Wilma M. Blom is a marine scientist. Since 2011 she has been Curator, Marine Invertebrates at Auckland War Memorial Museum.

Biography 
Blom's work focuses on identifying marine fauna, such as molluscs. She also works in science communication, through projects such as Auckland Museum's New Zealand Marine Life app.

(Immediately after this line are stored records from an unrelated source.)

(** The excluding decorator keeps its sink's router honest. *)
Lemma exclude_honest {W} (ok : W -> Prop) (s : Sink W) schema table :
  HonestRouter ok s -> HonestRouter ok (ExcludeTable schema table s).
Proof.
  intros Hs. split; [|done]. intros c events w Hok. simpl. unfold Exclude_Process. rewrite !exclude_filter.
  set (kept := filter (fun e => excluded schema table e = false) events).
  assert (Hf : filter (fun e => excluded schema table e = false) (filter (sink_wants (ExcludeTable schema table s)) events)
               = filter (sink_wants s) kept).
  { unfold kept. rewrite !list_filter_filter. apply list_filter_iff. intros e. unfold sink_wants at 1, Wants at 1. simpl.
    unfold excluded. destruct (decide (Schema e = schema /\ Table e = table)) as [[-> ->]|Hn].
    - rewrite !bool_decide_eq_true_2 by done. simpl. naive_solver.
    - unfold sink_wants. naive_solver. }
  rewrite Hf. destruct (decide (kept = [])) as [->|Hne]; [done|].
  transitivity (Process s c kept w); [by destruct kept|].
  rewrite (honest c kept w Hok). destruct (filter (sink_wants s) kept) eqn:He; [by apply idle | done].
Qed.

(** Meilisearch: the plan passes over the tables without an index. *)
Lemma plan_loop_routed cfg (P : CDCEvent -> Prop) `{forall e, Decision (P e)} events p :
  (forall e, P e <-> isSome (GetIndex cfg (Schema e) (Table e)) = true) ->
  plan_loop cfg events p = plan_loop cfg (filter P events) p.
Proof.
  intros HP. revert p. induction events as [|e events IH]; intros p; [done|]. rewrite filter_cons_if.
  destruct (decide (P e)) as [Hp|Hp]; simpl.
  - destruct (plan_event cfg p e); [apply IH | done].
  - rewrite HP in Hp. unfold plan_event. destruct (GetIndex cfg _ _); [by destruct Hp | apply IH].
Qed.

(** The batch a wait is remembered under is its own, so a batch and its wanted events
    are the same call as long as neither resumes an interrupted one. *)
Lemma await_batch_key {W} `{!World W} GetTasks wait fuel c key key' tasks p p' (w : W) :
  let out := await_batch GetTasks wait fuel c key tasks (p, w) in
  let out' := await_batch GetTasks wait fuel c key' tasks (p', w) in
  out.1 = out'.1 /\ out.2.2 = out'.2.2.
Proof.
  cbn zeta. unfold await_batch. run_st. by destruct (awaitTasks GetTasks wait fuel c tasks w) as [out w1].
Qed.

Lemma meili_routed {W} `{!World W} cfg Enqueue GetTasks StatusCode wait fuel c (P : CDCEvent -> Prop)
    `{forall e, Decision (P e)} events pending (w : W) :
  (forall e, P e <-> isSome (GetIndex cfg (Schema e) (Table e)) = true) ->
  resumable (batchKey events) pending = None -> resumable (batchKey (filter P events)) pending = None ->
  let process l := Meili_Process cfg Enqueue GetTasks StatusCode wait fuel c l (pending, w) in
  (process events).1 = (process (filter P events)).1 /\ (process events).2.2 = (process (filter P events)).2.2.
Proof.
  intros HP Hr Hr'. cbn zeta. pose proof (plan_loop_routed cfg P events {| p_order := []; p_runs := ∅ |} HP) as Hplan.
  destruct events as [|e0 es]; [done|]. set (events := e0 :: es) in *.
  assert (Hstep : forall l, l <> [] -> resumable (batchKey l) pending = None ->
    Meili_Process cfg Enqueue GetTasks StatusCode wait fuel c l (pending, w) =
    match plan cfg l with
    | inr e => (Returned (Some e), (pending, w))
    | inl p => match p_order p with
               | [] => (Returned None, (pending, w))
               | _ => match enqueue_tasks Enqueue StatusCode c (plan_tasks p) w with
                      | (inr e, w1) => (Returned (Some e), (pending, w1))
                      | (inl tasks, w1) => await_batch GetTasks wait fuel c (batchKey l) tasks
                                             (remember (batchKey l) tasks pending, w1)
                      end
               end
    end).
  { intros [|x l] Hne Hl; [done|]. unfold Meili_Process. unfold bind at 1, get. cbn [fst]. rewrite Hl.
    destruct (plan cfg (x :: l)) as [p|]; [|done]. destruct (p_order p); [done|].
    unfold bind at 1, inner. destruct (enqueue_tasks _ _ _ _ w) as [[tasks|e] w1]; [|done]. reflexivity. }
  rewrite (Hstep events) by done. unfold plan in *.
  destruct (decide (filter P events = [])) as [Hf|Hf].
  - rewrite Hplan, Hf. done.
  - rewrite (Hstep (filter P events)) by done. rewrite <- Hplan.
    destruct (plan_loop cfg events _) as [p|]; [|by split]. destruct (p_order p); [by split|].
    destruct (enqueue_tasks _ _ _ _ w) as [[tasks|e] w1]; [|done]. apply await_batch_key.
Qed.

Lemma meili_sink_routed {W} `{!World W, !MeiliAdmin W} range Enqueue GetTasks StatusCode wait patience tables
    c events pending (w : W) :
  let s := NewMeiliSink range Enqueue GetTasks StatusCode wait patience tables in
  let wanted := filter (sink_wants s) events in
  resumable (batchKey events) pending = None -> resumable (batchKey wanted) pending = None ->
  (Process s c events (pending, w)).1 = (Process s c wanted (pending, w)).1 /\
  (Process s c events (pending, w)).2.2 = (Process s c wanted (pending, w)).2.2.
Proof.
  intros s wanted Hr Hr'. destruct (meili_routed tables Enqueue GetTasks StatusCode wait patience c (sink_wants s)
    events pending w ltac:(intros e; reflexivity) Hr Hr') as [H1 H2].
  simpl. unfold bind, ret. fold wanted in H1, H2.
  destruct (Meili_Process _ _ _ _ _ _ c events _) as [o1 [p1 w1]], (Meili_Process _ _ _ _ _ _ c wanted _) as [o2 [p2 w2]].
  simpl in *. by subst.
Qed.

Lemma unwanted_only {W} (s : Sink W) (events : list CDCEvent) :
  Forall (fun e => Wants s (Schema e) (Table e) (Op e) = false) events -> filter (sink_wants s) events = [].
Proof.
  induction 1 as [|e events He Hf IH]; [done|]. rewrite filter_cons_if, decide_False; [done|].
  unfold sink_wants. by rewrite He.
Qed.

She also organises a 2-yearly BioBlitz programme which places scientists alongside communities to help them document the biodiversity of their surrounding area, and has been involved in research projects involving The Noises. She has contributed to the collections of Auckland Museum and Te Papa.

She has been living in Auckland since 1971.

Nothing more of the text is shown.